Word for word, restate the lines of the material below from its first line through the one containing "the log, set". Omit the rest.

──────────

(** C10.  Once mounted, a change of the volume and a click on the mute
    button each close the live [EventSource], put the records
    "Disconnected from server" and "Connecting to server..." in front of
    the log, set the status to [connecting] and open a new [EventSource]
    whose listeners close over the new values.  A slider input that
    repeats the current volume changes nothing. *)
Theorem audio_controls_reconnect (evs : list Step) (v : Q) :
  let s := run apiBase clock (Mount :: evs) initial in
  let sv := handle apiBase clock s (VolumeInput v) in
  let sm := handle apiBase clock s MuteClick in
  exists l, es s = Some l
    /\ (if Qeq_bool v (volume s) then sv = s
        else volume sv = v /\ muted sv = muted s
             /\ reconnected apiBase clock l s sv)
    /\ volume sm = volume s /\ muted sm = negb (muted s)
    /\ reconnected apiBase clock l s sm.
Proof.
  cbn zeta.
  destruct (mounted evs) as [l El].
  destruct (reachable_inv (Mount :: evs)) as [Hc _ _].
  set (s := run apiBase clock (Mount :: evs) initial) in *. clearbody s.
  destruct (Hc _ El) as (_ & _ & _ & _ & Hid).
  exists l. split; [exact El|].
  unfold reconnected. open_handlers. rewrite El. cbn.
  destruct (Qeq_bool v (volume s)); cbn.
  all: rewrite ?El; cbn; rewrite !firstn_99_cons, <- !app_assoc; cbn.
  all: rewrite !length_app; cbn; rewrite !Nat.add_1_r.
  all: repeat split; auto; lia.
Qed.

End Facts.
End DashboardFacts.

(** ** Reachable states of the video overlay *)

Module VideoOverlayFacts.
Import VideoOverlay.

#[local] Arguments String.append : simpl never.
#[local] Arguments skipn : simpl never.

Ltac open_handlers :=
  unfold calls_of, handle, dispatch, exec, completion, bind, gets; cbn;
  unfold play_video_listener, playVideo, onEnded, onError, reset,
    play_settled, elapse, prop, JSON_parse.

Lemma skipn_length_app {A} (l m : list A) :
  skipn (List.length l) (l ++ m) = m.
Proof.
  rewrite skipn_app, skipn_all, Nat.sub_diag. reflexivity.
Qed.


Section Facts.

Variable apiBase : string.

Lemma overlay_run_timers_exec due s :
  run_timers due s
  = (Normal tt,
     match due with [] => s | _ => with_toast (fun _ => None) s end).
Proof.
  revert s. induction due as [|d r IH]; intros s; [reflexivity|].
  cbn. unfold bind. cbn. rewrite IH. destruct r; reflexivity.
Qed.

Lemma overlay_run_cons e evs s :
  run apiBase (e :: evs) s = run apiBase evs (handle apiBase s e).
Proof. reflexivity. Qed.

Lemma overlay_step_inv s e : Inv s -> Inv (handle apiBase s e).
Proof.
  unfold Inv. intros H.
  destruct e; open_handlers.
  all: destruct (es s) eqn:El; cbn.
  all: rewrite ?overlay_run_timers_exec.
  all: crunch; rewrite ?El; auto; try discriminate.
  all: intuition congruence.
Qed.

Lemma overlay_run_inv evs : forall s, Inv s -> Inv (run apiBase evs s).
Proof.
  induction evs as [|e r IH]; intros s H; cbn; auto.
  apply IH, overlay_step_inv, H.
Qed.

Lemma overlay_step_mounted s e : es s = true -> es (handle apiBase s e) = true.
Proof.
  intros El. destruct e; open_handlers.
  all: rewrite ?El; cbn.
  all: rewrite ?overlay_run_timers_exec.
  all: crunch; rewrite ?El; auto.
Qed.

Lemma overlay_run_mounted evs : forall s,
  es s = true -> es (run apiBase evs s) = true.
Proof.
  induction evs as [|e r IH]; intros s H; cbn; auto.
  apply IH, overlay_step_mounted, H.
Qed.

Lemma overlay_mounted evs :
  let m := run apiBase (Mount :: evs) initial in
  es m = true /\ exists el, videoRef m = Some el.
Proof.
  cbn zeta. rewrite overlay_run_cons.
  assert (E : es (run apiBase evs (handle apiBase initial Mount)) = true)
    by (apply overlay_run_mounted; reflexivity).
  split; [exact E|].
  assert (I : Inv (run apiBase evs (handle apiBase initial Mount))).
  { apply overlay_run_inv. unfold Inv. cbn. discriminate. }
  specialize (I E).
  destruct (videoRef (run apiBase evs (handle apiBase initial Mount)));
    [eauto | congruence].
Qed.


End Facts.
End VideoOverlayFacts.

(** ** The uptime clock *)

Module UptimeFacts.
Import Dashboard.

#[local] Arguments two_digits : simpl never.
#[local] Arguments String.append : simpl never.
#[local] Arguments Z.mul : simpl never.
#[local] Arguments Z.div : simpl never.
#[local] Arguments Z.rem : simpl never.

Lemma one_digit n : 0 <= n < 10 -> two_digits n = "0" ++ Z_toString n.
Proof.
  intros H. rewrite <- (Z2Nat.id n) by lia.
  assert (K : (Z.to_nat n < 10)%nat) by lia.
  revert K. generalize (Z.to_nat n) as k. intros k K.
  do 10 (destruct k as [|k]; [reflexivity|]). lia.
Qed.

Lemma digits_of_uint u :
  (String.length (NilEmpty.string_of_uint u) < 2)%nat ->
  (Pos.of_uint u <= 9)%N.
Proof.
  destruct u as [|u|u|u|u|u|u|u|u|u|u]; cbn; try lia.
  all: destruct u; cbn; intros; try lia.
Qed.

Lemma several_digits n :
  10 <= n -> (2 <= String.length (Z_toString n))%nat.
Proof.
  intros H. destruct n as [|p|p]; try lia.
  unfold Z_toString. cbn [Z.to_int NilZero.string_of_int].
  pose proof (DecimalPos.Unsigned.of_to p) as E.
  destruct (Nat.lt_ge_cases
              (String.length (NilZero.string_of_uint (Pos.to_uint p))) 2)
    as [L|L]; [exfalso | exact L].
  destruct (Pos.to_uint p) eqn:U.
  1: discriminate E.
  all: apply digits_of_uint in L; rewrite E in L; lia.
Qed.

Lemma two_digits_zero_padded n : 0 <= n -> two_digits n = zero_padded n.
Proof.
  intros H. unfold zero_padded. destruct (n <? 10) eqn:L.
  - apply one_digit. lia.
  - assert (H2 := several_digits n ltac:(lia)).
    unfold two_digits, padStart.
    replace (2 - String.length (Z_toString n))%nat with 0%nat by lia.
    reflexivity.
Qed.

Lemma zero_padded_length n :
  0 <= n < 100 -> String.length (zero_padded n) = 2%nat.
Proof.
  intros H.
  assert (E : exists k : nat, (k < 100)%nat /\ n = Z.of_nat k).
  { exists (Z.to_nat n). lia. }
  destruct E as (k & Hk & ->). clear H.
  do 100 (destruct k as [|k]; [reflexivity|]). lia.
Qed.

Section Facts.

Variable apiBase : string.
Variable clock : nat -> Z.

Lemma formatUptime_connected s c :
  connectedAt s = Some c ->
  c <= clock (reads s) ->
  completion (formatUptime clock) s = Normal (hh_mm_ss (clock (reads s) - c)).
Proof.
  intros E H. unfold completion, formatUptime, bind, gets. cbn. rewrite E.
  cbn. unfold hh_mm_ss. cbv zeta.
  set (d := clock (reads s) - c). assert (0 <= d) by lia.
  rewrite !Z.rem_mod_nonneg by lia.
  replace (d / (1000 * 60 * 60)) with (d / 1000 / 3600)
    by (Z.div_mod_to_equations; lia).
  replace (d mod (1000 * 60 * 60) / (1000 * 60)) with (d / 1000 / 60 mod 60)
    by (Z.div_mod_to_equations; lia).
  replace (d mod (1000 * 60) / 1000) with ((d / 1000) mod 60)
    by (Z.div_mod_to_equations; lia).
  rewrite !two_digits_zero_padded; auto.
  all: Z.div_mod_to_equations; lia.
Qed.

(** C9 (amended).  On a tick of the interval at which the wall clock has
    not been set back behind [connectedAt], the uptime shown becomes
    "00:00:00" when [connectedAt] is not set; otherwise it is made anew
    from the wall-clock difference between this tick's [Date.now()] and
    [connectedAt]: its hours, minutes and seconds, zero-padded and joined
    by colons.  The previous value of [uptime] plays no part. *)
Theorem uptime_on_tick (evs : list Step) :
  let s := run apiBase clock (Mount :: evs) initial in
  let now := clock (reads s) in
  (forall c, connectedAt s = Some c -> c <= now) ->
  uptime (handle apiBase clock s IntervalTick)
  = match connectedAt s with
    | None => "00:00:00"
    | Some c => hh_mm_ss (now - c)
    end.
Proof.
  cbn zeta. intros H.
  destruct (DashboardFacts.mounted apiBase clock evs) as [l El].
  set (s := run apiBase clock (Mount :: evs) initial) in *. clearbody s.
  unfold handle, dispatch, exec, bind, gets. cbn. rewrite El.
  unfold uptime_tick, bind.
  destruct (connectedAt s) as [c|] eqn:E.
  - pose proof (formatUptime_connected s c E (H c eq_refl)) as F.
    unfold completion in F.
    destruct (formatUptime clock s) as [r s1]. cbn in F. subst r.
    reflexivity.
  - unfold formatUptime, bind, gets. cbn. rewrite E. reflexivity.
Qed.

End Facts.

Example uptime_example :
  let clock n := 1700000000000 + 1234567 * Z.of_nat n in
  uptime (run "http://localhost:8787" clock [Mount; Open; IntervalTick] initial)
  = "01:01:43".
Proof. vm_compute. reflexivity. Qed.

(** C9, as stated, fails.  The wall clock is set back by an hour and a
    millisecond after the connection opened.  At the tick [connectedAt] is
    set and [Date.now()] reads less: the difference is negative, and the
    uptime shown is "-2:-1:-1", whose fields are not the zero-padded
    hours, minutes and seconds of an elapsed time. *)
Lemma uptime_clock_set_back :
  let clock n := if (n <? 5)%nat then 1700003600001 else 1700000000000 in
  let s := run "http://localhost:8787" clock [Mount; Open] initial in
  connectedAt s = Some 1700003600001
  /\ clock (reads s) = 1700000000000
  /\ uptime (handle "http://localhost:8787" clock s IntervalTick) = "-2:-1:-1".
Proof. vm_compute. repeat split. Qed.

End UptimeFacts.

(** ** The toast and its timer *)

Module TimerFacts.

Lemma filter_none {A} (f : A -> bool) (l : list A) :
  (forall x, In x l -> f x = false) -> filter f l = [].
Proof.
  induction l as [|x r IH]; intros H; [reflexivity|]. cbn.
  rewrite (H x) by now left. apply IH. intros y Hy. apply H. now right.
Qed.

Section Deadlines.

Variables (T t' : Z) (ts : list Z).
Hypothesis not_before : Forall (fun d => T <= d) ts.

Lemma pending_not_before : Forall (fun d => T <= d) (pending t' ts).
Proof.
  rewrite Forall_forall in not_before |- *. intros d Hd.
  apply filter_In in Hd. now apply not_before.
Qed.

Lemma pending_keeps : t' < T -> In T ts -> In T (pending t' ts).
Proof.
  intros H HT. apply filter_In. split; [exact HT|].
  destruct (T <=? t') eqn:E; [lia | reflexivity].
Qed.

Lemma none_due : t' < T -> due t' ts = [].
Proof.
  intros H. apply filter_none. intros d Hd.
  rewrite Forall_forall in not_before. apply not_before in Hd.
  apply Z.leb_gt. lia.
Qed.

Lemma some_due : T <= t' -> In T ts -> due t' ts <> [].
Proof.
  intros H HT E.
  assert (I : In T (due t' ts)).
  { apply filter_In. split; [exact HT|]. apply Z.leb_le. exact H. }
  rewrite E in I. exact I.
Qed.

End Deadlines.

End TimerFacts.

Module DashboardToast.
Import Dashboard DashboardFacts.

──────────

▶ _Exercise result_:
(** C10.  Once mounted, a change of the volume and a click on the mute
    button each close the live [EventSource], put the records
    "Disconnected from server" and "Connecting to server..." in front of
    the log, set the status to [connecting] and open a new [EventSource]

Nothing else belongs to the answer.